TASK GOAL
Please give back word for word the lines of the material below between the line containing "ev_issue_id : option Z;" and the line containing "hashes : gmap", inclusive.

INFORMATION PROVIDED
----------
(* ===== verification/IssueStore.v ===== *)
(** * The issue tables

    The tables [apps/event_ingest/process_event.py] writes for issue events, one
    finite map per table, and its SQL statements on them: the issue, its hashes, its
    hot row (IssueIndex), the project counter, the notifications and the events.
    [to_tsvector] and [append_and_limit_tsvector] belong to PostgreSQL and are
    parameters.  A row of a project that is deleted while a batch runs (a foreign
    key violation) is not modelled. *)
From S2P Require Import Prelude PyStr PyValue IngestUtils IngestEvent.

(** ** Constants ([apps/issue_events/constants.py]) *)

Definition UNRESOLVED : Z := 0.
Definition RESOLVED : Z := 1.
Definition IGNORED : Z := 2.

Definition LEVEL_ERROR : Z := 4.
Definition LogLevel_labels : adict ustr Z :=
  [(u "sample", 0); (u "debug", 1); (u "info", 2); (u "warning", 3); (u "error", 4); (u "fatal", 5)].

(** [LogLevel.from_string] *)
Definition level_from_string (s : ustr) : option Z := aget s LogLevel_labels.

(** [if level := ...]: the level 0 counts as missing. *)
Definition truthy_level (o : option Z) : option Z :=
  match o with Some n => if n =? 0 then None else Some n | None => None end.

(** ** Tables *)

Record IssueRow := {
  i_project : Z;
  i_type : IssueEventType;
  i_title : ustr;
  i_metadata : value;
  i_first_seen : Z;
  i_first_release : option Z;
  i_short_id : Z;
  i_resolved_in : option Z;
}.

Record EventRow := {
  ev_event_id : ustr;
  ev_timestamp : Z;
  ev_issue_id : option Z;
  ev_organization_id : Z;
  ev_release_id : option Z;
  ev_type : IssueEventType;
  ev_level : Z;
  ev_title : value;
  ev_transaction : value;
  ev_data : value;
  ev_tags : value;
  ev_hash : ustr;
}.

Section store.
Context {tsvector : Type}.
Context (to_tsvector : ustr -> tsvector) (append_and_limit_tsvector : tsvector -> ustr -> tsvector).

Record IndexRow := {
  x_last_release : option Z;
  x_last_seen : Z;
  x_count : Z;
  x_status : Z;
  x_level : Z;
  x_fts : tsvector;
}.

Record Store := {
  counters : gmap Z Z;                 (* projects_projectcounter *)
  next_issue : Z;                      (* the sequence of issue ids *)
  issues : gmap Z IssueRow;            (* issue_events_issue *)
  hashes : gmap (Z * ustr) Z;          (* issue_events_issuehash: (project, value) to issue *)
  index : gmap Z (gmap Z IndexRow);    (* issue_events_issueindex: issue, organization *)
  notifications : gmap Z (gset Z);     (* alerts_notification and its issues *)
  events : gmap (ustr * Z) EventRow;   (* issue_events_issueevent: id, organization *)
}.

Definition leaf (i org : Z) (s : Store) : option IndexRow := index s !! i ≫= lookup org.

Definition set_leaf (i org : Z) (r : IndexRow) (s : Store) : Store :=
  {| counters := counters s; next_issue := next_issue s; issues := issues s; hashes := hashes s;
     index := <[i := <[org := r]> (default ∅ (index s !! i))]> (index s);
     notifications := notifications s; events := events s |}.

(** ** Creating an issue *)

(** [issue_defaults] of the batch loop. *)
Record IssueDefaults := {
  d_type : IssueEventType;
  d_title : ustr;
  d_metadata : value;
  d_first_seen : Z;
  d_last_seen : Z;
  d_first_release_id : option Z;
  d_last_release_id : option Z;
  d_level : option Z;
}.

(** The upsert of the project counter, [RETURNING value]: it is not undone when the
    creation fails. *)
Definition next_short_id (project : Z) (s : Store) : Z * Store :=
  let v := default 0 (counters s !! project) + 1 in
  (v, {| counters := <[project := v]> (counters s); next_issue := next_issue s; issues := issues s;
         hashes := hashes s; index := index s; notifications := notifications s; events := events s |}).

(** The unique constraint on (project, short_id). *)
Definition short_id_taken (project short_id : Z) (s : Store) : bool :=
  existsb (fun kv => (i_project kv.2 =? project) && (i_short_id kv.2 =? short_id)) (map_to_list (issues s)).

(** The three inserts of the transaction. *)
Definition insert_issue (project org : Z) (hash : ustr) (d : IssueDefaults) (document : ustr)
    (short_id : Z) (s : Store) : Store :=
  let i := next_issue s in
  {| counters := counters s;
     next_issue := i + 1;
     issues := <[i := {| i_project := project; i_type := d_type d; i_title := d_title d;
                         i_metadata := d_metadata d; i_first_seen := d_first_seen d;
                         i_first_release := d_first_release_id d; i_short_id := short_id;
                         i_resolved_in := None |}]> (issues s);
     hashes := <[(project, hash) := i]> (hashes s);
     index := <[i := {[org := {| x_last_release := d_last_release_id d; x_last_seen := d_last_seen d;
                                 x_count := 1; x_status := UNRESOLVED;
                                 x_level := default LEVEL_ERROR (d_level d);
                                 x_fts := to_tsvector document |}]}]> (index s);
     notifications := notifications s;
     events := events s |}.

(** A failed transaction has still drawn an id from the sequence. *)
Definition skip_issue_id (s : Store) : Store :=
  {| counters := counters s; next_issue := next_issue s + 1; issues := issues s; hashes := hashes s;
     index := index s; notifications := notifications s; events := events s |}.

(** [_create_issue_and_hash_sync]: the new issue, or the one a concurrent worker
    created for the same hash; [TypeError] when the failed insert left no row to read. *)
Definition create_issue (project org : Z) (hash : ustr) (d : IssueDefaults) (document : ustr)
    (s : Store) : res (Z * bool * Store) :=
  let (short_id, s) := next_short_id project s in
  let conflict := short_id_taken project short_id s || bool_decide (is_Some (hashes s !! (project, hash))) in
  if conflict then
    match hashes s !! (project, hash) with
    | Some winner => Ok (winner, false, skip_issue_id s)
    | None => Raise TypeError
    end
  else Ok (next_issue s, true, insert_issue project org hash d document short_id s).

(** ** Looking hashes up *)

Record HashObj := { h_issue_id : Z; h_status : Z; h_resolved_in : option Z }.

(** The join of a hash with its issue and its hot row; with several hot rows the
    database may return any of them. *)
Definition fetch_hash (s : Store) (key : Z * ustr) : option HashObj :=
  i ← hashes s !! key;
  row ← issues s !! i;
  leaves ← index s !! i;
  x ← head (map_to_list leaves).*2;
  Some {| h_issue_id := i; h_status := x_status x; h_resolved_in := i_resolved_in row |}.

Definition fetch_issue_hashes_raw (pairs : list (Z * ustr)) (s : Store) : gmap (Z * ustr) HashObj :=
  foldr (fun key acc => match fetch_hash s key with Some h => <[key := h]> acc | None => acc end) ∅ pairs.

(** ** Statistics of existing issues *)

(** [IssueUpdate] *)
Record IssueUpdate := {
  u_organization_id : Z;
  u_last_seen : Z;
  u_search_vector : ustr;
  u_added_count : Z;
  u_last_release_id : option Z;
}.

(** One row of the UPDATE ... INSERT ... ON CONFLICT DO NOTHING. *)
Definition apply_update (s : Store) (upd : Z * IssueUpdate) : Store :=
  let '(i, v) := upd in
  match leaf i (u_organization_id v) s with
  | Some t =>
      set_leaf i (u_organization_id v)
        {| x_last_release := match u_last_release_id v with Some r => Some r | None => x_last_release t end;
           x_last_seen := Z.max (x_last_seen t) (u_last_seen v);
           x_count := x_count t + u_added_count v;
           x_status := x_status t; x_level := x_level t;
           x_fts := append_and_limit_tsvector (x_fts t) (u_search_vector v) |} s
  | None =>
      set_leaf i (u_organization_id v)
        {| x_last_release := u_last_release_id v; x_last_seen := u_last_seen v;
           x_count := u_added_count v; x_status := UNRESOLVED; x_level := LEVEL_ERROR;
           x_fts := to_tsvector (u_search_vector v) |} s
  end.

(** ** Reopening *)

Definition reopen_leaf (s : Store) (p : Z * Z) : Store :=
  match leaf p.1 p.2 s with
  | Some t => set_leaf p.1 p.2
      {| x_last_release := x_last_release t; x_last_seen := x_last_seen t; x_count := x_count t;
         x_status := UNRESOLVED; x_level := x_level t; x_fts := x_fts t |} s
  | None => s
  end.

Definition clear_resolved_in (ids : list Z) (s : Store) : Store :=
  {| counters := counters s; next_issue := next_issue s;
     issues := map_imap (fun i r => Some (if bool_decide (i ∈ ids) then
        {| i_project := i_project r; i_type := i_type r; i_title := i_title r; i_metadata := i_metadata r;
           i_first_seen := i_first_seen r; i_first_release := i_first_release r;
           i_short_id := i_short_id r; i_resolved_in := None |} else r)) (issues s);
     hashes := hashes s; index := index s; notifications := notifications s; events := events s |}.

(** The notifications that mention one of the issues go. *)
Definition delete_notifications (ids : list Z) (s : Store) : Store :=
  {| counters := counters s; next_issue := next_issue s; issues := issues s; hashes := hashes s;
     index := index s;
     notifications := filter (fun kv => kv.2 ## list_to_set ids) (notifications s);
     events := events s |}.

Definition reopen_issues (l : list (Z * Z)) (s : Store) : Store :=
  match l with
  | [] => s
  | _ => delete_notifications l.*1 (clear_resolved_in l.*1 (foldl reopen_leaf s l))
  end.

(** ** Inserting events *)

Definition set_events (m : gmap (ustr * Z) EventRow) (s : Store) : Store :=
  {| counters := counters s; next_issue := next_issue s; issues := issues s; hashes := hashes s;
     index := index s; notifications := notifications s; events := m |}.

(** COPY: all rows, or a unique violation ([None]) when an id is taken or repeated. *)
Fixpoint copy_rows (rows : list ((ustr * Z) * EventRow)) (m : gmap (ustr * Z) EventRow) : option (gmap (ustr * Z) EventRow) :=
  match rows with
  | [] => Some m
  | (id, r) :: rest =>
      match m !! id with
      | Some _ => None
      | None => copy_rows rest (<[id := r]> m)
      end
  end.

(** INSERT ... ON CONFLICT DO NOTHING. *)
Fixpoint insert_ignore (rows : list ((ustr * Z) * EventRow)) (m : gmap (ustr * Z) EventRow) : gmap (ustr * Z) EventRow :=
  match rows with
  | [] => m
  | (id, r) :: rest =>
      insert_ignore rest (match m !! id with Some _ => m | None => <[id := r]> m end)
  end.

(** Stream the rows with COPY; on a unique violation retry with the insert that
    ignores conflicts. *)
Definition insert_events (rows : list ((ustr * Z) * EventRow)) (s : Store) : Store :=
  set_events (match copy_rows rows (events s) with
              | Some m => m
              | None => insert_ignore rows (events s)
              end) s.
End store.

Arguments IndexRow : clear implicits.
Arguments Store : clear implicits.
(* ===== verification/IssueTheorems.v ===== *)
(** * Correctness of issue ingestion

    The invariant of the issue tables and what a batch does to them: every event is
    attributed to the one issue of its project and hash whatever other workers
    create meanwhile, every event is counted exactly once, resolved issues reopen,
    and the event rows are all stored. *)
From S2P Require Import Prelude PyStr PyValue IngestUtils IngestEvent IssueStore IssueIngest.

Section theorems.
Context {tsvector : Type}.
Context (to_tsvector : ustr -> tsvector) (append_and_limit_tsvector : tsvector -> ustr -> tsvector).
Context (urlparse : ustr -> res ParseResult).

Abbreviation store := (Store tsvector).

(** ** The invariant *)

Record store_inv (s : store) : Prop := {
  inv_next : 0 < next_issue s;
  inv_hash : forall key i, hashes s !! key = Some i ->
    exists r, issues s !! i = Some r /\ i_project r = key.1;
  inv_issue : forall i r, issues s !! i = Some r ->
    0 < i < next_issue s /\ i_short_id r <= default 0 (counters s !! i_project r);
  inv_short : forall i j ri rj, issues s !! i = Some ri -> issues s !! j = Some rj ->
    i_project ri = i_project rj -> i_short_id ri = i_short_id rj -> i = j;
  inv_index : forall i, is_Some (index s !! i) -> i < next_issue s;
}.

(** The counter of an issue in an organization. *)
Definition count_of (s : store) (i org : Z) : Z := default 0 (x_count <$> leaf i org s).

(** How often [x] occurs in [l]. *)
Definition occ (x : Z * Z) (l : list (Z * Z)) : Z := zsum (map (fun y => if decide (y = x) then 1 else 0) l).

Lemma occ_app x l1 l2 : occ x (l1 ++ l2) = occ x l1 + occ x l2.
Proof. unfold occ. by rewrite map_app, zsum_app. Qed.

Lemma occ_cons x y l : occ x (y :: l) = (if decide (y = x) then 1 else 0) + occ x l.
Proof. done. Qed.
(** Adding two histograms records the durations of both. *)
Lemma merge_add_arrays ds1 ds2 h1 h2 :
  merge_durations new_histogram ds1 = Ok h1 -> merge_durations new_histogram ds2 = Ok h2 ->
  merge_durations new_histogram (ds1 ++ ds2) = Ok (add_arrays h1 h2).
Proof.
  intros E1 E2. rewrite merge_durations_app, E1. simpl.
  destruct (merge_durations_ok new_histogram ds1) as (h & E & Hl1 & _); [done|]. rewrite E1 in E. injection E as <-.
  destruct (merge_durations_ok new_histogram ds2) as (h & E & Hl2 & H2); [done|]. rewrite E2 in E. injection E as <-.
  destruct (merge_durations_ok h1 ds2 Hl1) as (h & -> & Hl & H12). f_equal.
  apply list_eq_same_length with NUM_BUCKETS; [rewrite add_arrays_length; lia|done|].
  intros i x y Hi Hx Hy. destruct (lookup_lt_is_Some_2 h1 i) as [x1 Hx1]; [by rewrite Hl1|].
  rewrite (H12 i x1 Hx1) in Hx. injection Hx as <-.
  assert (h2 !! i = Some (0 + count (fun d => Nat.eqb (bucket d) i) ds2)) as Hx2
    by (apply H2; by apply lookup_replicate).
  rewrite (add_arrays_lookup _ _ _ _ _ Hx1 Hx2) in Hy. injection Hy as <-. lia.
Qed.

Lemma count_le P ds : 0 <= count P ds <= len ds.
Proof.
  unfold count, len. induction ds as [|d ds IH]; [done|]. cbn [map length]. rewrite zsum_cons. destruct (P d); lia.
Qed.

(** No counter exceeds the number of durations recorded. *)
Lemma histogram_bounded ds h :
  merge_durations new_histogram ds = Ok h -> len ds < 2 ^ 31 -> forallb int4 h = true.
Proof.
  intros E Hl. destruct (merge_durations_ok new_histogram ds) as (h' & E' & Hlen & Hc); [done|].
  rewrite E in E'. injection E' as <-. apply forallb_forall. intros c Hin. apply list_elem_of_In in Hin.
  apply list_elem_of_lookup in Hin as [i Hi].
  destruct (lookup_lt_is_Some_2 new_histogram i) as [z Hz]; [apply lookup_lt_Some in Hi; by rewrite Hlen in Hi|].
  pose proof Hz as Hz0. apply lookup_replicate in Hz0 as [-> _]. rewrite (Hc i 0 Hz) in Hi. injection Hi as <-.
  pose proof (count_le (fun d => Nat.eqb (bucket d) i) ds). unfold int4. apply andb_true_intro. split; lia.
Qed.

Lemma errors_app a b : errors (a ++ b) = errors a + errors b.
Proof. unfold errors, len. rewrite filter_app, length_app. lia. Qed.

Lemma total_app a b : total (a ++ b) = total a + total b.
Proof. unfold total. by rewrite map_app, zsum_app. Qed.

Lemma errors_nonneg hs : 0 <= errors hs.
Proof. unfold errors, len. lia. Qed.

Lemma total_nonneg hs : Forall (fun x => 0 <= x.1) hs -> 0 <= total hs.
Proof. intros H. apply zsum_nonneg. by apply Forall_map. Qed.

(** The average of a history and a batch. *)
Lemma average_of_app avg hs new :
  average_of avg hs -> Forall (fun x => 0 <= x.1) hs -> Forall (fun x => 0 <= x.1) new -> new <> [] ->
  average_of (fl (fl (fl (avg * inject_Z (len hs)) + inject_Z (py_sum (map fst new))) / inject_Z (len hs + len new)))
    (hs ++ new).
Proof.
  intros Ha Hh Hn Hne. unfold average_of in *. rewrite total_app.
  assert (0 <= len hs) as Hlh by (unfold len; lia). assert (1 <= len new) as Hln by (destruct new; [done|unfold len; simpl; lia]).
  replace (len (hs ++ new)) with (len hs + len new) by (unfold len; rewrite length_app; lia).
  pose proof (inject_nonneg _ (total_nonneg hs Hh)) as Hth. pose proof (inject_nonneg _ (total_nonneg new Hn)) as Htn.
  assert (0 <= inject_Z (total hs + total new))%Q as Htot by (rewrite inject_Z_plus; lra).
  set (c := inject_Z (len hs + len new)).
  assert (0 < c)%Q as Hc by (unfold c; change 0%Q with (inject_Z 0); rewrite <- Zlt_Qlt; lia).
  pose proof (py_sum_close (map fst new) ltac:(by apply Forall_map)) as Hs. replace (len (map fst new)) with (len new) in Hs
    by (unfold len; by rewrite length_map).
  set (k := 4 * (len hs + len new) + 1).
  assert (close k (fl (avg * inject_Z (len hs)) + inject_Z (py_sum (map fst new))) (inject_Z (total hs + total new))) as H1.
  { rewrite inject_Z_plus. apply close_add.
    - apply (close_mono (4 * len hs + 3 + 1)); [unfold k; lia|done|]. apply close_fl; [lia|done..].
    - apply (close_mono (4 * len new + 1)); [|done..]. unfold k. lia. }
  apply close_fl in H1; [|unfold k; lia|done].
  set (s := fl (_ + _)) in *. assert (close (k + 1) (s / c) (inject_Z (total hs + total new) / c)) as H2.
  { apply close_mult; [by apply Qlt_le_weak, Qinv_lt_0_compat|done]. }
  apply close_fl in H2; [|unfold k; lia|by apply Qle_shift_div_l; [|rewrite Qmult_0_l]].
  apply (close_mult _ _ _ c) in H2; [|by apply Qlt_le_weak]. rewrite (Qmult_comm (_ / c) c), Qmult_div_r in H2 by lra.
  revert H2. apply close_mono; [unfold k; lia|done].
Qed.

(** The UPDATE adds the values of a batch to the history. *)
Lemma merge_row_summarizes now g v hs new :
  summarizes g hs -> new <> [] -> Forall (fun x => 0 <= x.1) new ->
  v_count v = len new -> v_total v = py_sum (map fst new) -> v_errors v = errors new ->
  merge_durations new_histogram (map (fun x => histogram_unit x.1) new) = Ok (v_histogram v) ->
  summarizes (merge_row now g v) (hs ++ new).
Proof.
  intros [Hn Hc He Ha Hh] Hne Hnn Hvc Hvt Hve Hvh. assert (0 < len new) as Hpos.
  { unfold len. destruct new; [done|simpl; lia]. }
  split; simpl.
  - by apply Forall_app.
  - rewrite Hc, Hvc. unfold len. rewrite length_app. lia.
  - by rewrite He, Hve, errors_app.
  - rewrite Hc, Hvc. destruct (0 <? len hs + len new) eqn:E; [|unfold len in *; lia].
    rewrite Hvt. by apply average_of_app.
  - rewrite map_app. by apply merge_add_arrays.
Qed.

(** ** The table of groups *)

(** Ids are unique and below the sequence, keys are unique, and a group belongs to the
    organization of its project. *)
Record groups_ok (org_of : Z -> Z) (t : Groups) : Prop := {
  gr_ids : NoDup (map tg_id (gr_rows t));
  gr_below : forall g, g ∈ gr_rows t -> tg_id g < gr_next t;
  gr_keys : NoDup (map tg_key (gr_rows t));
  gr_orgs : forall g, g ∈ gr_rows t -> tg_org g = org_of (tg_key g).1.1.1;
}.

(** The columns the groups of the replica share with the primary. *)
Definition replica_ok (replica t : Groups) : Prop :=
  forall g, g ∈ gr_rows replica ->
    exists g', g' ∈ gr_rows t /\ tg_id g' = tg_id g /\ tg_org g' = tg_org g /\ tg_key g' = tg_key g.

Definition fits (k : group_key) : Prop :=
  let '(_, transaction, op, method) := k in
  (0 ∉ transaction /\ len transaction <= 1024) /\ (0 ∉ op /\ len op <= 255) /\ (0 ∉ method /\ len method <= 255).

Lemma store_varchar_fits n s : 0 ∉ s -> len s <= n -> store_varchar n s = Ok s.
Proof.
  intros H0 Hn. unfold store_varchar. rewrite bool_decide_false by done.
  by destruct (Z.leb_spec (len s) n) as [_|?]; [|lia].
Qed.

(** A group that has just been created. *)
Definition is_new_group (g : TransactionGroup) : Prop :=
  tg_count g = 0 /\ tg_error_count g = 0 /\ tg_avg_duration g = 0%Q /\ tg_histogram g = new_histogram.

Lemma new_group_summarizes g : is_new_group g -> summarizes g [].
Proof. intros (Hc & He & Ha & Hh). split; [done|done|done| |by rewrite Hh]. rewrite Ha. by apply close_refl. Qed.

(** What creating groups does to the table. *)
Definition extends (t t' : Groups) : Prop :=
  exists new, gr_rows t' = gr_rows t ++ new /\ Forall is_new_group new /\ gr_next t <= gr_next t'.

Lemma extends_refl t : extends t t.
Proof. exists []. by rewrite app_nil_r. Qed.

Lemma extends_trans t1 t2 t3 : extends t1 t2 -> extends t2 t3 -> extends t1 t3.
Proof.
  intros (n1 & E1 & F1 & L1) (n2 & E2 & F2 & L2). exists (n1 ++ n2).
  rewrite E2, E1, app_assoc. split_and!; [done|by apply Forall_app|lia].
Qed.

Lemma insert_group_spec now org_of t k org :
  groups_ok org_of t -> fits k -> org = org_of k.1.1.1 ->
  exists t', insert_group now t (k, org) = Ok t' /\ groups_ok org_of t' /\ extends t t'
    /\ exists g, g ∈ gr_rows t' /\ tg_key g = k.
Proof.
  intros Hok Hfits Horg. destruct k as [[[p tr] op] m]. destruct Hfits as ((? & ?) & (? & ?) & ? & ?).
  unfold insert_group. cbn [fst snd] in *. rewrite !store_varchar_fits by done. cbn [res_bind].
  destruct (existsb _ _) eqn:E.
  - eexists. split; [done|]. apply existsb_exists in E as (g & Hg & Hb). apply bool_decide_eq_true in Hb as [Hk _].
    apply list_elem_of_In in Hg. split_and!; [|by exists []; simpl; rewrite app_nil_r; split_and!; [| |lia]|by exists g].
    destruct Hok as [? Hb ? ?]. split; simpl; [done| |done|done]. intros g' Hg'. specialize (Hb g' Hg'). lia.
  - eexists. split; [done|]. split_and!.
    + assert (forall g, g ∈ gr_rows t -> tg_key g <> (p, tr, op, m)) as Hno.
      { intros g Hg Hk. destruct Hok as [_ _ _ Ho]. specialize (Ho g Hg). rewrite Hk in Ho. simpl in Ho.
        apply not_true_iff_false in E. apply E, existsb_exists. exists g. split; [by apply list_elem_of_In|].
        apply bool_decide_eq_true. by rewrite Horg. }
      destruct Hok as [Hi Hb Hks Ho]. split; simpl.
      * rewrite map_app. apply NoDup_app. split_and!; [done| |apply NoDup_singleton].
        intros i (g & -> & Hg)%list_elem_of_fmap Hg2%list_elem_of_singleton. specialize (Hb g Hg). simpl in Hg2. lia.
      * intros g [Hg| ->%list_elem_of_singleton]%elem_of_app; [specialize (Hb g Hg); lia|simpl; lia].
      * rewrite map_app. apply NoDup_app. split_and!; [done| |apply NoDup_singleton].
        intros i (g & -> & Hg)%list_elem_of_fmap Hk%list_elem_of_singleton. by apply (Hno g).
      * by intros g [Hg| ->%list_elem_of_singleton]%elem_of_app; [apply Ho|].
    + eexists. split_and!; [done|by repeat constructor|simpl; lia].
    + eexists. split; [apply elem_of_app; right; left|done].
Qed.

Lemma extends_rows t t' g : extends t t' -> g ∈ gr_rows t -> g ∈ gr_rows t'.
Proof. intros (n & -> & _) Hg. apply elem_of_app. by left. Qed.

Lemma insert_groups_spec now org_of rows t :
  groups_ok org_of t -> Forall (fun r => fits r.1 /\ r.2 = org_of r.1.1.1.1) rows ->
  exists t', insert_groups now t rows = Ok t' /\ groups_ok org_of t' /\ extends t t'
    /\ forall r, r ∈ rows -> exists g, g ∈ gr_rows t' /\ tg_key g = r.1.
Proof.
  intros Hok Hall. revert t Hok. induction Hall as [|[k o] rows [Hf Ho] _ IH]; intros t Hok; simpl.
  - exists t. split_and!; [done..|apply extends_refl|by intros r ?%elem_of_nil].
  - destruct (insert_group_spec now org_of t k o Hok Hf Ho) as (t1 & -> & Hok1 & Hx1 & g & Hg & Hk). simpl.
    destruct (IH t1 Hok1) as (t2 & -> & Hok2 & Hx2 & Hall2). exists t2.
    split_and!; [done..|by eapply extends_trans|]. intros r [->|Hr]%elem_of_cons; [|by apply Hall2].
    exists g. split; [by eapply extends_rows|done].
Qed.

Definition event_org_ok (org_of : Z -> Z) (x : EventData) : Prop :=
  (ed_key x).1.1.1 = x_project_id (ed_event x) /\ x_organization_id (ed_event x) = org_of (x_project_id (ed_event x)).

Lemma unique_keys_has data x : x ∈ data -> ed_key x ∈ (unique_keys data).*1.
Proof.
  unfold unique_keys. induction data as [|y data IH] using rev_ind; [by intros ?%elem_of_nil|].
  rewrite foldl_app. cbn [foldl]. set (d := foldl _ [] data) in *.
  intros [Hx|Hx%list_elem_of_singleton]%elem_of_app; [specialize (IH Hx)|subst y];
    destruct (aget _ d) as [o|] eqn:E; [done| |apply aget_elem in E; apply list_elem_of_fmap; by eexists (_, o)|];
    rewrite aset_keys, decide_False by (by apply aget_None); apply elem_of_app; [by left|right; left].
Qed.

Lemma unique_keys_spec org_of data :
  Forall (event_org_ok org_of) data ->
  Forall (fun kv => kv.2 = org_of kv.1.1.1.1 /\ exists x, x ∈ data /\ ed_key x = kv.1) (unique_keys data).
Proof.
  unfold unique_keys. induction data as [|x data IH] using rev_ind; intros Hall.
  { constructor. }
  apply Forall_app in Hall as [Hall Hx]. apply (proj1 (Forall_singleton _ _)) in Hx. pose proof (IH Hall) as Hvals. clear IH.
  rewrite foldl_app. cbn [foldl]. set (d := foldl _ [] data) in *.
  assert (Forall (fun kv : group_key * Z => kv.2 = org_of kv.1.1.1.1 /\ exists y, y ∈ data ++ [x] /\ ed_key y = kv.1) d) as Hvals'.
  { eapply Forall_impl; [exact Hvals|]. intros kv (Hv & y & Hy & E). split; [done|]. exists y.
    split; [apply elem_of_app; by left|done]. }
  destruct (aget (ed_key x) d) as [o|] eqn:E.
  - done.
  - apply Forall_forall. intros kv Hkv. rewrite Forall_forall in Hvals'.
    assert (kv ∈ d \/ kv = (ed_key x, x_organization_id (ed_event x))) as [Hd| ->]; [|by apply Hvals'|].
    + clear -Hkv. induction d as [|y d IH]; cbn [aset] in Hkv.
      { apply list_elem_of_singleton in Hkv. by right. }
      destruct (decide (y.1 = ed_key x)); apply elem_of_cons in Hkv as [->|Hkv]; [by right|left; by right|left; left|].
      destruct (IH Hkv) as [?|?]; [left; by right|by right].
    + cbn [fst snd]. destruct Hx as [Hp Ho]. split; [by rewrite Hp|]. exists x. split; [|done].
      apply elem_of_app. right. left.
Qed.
----------
WRITTEN RESPONSE
  ev_issue_id : option Z;
  ev_organization_id : Z;
  ev_release_id : option Z;
  ev_type : IssueEventType;
  ev_level : Z;
  ev_title : value;
  ev_transaction : value;
  ev_data : value;
  ev_tags : value;
  ev_hash : ustr;
}.

Section store.
Context {tsvector : Type}.
Context (to_tsvector : ustr -> tsvector) (append_and_limit_tsvector : tsvector -> ustr -> tsvector).

Record IndexRow := {
  x_last_release : option Z;
  x_last_seen : Z;
  x_count : Z;
  x_status : Z;
  x_level : Z;
  x_fts : tsvector;
}.

Record Store := {
  counters : gmap Z Z;                 (* projects_projectcounter *)
  next_issue : Z;                      (* the sequence of issue ids *)
  issues : gmap Z IssueRow;            (* issue_events_issue *)
  hashes : gmap (Z * ustr) Z;          (* issue_events_issuehash: (project, value) to issue *)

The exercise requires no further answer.